**What this task involves**
Give the lines below again exactly, starting with the line that holds "(** Number of" and going on through the line that holds "End GeminiAnalyze.".

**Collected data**
/---

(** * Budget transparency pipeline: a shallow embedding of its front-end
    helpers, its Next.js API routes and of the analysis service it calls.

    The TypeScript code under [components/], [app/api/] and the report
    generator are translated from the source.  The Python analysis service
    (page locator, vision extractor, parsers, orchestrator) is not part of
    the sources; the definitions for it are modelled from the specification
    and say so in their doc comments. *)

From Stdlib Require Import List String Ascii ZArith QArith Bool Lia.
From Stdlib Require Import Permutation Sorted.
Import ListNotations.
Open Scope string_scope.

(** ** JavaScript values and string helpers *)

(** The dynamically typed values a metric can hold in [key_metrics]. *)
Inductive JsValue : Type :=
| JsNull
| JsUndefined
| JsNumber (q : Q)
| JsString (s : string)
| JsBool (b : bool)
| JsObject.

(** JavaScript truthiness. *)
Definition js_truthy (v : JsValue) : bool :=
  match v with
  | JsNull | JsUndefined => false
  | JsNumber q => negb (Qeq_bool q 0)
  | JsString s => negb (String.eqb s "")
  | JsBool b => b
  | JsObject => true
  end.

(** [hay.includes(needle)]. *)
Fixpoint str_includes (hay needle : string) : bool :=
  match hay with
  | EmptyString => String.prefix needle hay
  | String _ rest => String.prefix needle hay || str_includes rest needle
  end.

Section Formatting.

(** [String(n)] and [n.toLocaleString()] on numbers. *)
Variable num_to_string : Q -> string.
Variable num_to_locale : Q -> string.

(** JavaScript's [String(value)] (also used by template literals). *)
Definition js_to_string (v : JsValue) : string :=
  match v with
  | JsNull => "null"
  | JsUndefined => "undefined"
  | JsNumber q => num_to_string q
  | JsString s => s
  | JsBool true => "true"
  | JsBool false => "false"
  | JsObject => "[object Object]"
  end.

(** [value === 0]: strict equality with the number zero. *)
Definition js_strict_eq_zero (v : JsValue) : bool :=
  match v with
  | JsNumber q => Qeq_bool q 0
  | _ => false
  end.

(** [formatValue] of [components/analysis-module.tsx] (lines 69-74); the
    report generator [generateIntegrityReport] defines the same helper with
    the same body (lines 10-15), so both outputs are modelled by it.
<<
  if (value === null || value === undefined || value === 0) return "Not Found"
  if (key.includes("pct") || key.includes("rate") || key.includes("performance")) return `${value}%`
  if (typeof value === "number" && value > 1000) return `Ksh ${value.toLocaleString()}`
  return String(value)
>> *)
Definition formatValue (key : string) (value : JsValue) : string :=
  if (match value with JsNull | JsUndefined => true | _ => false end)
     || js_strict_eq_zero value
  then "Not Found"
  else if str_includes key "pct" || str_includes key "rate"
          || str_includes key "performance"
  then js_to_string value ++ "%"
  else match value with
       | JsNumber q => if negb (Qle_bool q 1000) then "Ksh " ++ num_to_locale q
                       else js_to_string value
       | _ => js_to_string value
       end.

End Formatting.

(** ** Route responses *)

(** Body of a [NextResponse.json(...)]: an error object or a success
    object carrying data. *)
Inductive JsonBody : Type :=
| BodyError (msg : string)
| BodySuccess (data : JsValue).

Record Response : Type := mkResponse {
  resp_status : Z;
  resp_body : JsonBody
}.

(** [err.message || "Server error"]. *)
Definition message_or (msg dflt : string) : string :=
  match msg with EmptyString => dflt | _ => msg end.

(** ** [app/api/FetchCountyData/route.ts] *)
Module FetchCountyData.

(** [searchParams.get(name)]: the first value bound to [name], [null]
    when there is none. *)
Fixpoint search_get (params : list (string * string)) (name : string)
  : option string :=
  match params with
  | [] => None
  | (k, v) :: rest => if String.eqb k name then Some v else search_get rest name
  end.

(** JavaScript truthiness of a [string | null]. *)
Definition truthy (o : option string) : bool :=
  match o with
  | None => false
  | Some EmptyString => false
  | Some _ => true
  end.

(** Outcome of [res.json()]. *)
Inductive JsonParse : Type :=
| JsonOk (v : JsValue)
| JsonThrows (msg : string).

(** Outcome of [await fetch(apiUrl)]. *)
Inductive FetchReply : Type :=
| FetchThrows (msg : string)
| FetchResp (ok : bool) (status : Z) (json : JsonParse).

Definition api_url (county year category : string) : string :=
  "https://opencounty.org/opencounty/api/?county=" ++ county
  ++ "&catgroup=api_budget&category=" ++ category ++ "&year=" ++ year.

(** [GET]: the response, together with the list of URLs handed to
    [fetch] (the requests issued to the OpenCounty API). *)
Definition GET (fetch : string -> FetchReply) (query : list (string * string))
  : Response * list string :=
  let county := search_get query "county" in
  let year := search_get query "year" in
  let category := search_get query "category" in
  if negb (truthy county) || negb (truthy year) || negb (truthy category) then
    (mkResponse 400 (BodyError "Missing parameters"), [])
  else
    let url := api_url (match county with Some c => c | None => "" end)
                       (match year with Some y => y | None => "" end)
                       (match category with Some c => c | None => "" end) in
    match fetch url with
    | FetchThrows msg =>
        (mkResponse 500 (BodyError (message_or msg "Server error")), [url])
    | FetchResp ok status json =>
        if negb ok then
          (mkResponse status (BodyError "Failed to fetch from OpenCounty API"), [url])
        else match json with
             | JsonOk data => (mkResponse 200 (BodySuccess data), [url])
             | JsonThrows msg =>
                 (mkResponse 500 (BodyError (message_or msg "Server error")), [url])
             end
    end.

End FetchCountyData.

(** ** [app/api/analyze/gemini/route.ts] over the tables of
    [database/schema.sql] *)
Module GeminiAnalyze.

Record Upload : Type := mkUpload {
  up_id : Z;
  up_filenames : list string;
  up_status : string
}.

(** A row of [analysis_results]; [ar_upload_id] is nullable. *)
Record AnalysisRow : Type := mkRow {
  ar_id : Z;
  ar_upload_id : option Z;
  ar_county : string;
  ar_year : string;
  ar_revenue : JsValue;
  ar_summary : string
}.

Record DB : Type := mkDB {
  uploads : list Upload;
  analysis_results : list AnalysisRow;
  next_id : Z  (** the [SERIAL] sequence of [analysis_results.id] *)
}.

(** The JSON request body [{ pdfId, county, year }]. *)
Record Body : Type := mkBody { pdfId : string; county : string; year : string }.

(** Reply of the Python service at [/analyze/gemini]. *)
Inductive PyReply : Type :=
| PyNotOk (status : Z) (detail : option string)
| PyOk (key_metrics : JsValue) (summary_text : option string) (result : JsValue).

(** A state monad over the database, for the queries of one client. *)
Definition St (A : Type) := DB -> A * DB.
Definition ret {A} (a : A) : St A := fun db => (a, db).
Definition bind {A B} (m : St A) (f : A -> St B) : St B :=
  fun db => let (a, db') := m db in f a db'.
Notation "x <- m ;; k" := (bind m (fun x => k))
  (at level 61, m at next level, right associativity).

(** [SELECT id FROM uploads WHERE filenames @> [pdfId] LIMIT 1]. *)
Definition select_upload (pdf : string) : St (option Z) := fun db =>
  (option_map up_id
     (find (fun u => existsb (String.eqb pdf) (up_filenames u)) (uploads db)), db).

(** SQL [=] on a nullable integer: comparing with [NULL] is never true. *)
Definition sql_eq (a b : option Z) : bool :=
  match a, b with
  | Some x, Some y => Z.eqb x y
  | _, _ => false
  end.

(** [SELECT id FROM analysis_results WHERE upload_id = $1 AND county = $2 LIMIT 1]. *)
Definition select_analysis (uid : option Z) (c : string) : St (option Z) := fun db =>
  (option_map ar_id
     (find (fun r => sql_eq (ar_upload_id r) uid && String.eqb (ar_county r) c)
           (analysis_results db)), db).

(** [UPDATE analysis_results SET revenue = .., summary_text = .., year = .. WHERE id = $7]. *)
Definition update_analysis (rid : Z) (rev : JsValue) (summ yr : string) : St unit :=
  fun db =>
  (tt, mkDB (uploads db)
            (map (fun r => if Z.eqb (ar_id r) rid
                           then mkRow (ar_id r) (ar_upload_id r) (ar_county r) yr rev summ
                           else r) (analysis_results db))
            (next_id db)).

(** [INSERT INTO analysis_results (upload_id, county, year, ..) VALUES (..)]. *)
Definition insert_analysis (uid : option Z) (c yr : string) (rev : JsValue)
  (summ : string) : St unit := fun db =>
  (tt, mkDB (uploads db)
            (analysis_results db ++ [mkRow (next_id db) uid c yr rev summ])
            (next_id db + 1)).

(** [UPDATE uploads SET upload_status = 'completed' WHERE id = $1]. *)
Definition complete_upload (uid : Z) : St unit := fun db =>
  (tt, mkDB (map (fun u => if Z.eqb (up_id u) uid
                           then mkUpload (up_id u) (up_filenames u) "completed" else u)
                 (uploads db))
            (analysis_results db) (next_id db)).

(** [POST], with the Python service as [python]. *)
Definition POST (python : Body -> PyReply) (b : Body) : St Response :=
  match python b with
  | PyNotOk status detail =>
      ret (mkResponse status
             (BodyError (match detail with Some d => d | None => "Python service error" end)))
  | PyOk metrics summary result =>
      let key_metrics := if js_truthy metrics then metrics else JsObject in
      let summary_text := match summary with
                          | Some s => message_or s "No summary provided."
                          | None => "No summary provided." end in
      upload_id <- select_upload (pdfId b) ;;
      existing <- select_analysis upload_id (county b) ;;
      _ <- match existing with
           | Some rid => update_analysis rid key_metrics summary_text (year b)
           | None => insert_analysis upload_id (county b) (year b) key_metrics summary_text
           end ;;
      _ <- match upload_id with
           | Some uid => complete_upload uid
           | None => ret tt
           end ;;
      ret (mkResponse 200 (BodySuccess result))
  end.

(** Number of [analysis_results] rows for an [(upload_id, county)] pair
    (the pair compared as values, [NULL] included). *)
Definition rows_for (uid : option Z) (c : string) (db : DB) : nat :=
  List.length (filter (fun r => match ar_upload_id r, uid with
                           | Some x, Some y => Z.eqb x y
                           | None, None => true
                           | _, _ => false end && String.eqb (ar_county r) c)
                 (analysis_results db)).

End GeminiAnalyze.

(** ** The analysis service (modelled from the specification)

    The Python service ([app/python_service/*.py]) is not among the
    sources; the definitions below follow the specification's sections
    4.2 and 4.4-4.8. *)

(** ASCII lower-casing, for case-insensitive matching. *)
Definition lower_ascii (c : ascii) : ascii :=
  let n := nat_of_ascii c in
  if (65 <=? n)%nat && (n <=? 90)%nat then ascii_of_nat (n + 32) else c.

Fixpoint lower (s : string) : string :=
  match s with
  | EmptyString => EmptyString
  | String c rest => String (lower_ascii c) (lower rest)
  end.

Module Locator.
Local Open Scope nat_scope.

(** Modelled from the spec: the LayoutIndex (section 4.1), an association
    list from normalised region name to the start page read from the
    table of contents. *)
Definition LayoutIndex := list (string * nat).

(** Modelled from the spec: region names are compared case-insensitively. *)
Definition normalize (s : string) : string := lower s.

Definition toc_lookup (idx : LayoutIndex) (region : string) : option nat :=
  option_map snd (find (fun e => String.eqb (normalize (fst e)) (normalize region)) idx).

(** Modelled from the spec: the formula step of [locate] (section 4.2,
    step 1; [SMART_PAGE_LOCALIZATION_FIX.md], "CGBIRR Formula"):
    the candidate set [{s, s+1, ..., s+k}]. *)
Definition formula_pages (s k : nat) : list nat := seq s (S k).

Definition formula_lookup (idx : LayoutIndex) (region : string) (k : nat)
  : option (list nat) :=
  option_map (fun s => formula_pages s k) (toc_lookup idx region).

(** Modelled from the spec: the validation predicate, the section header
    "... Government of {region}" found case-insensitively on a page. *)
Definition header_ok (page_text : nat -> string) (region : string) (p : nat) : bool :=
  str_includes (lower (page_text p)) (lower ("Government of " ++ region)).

\---

**Output for this exercise**
(** Number of [analysis_results] rows for an [(upload_id, county)] pair
    (the pair compared as values, [NULL] included). *)
Definition rows_for (uid : option Z) (c : string) (db : DB) : nat :=
  List.length (filter (fun r => match ar_upload_id r, uid with
                           | Some x, Some y => Z.eqb x y
                           | None, None => true
                           | _, _ => false end && String.eqb (ar_county r) c)
                 (analysis_results db)).

End GeminiAnalyze.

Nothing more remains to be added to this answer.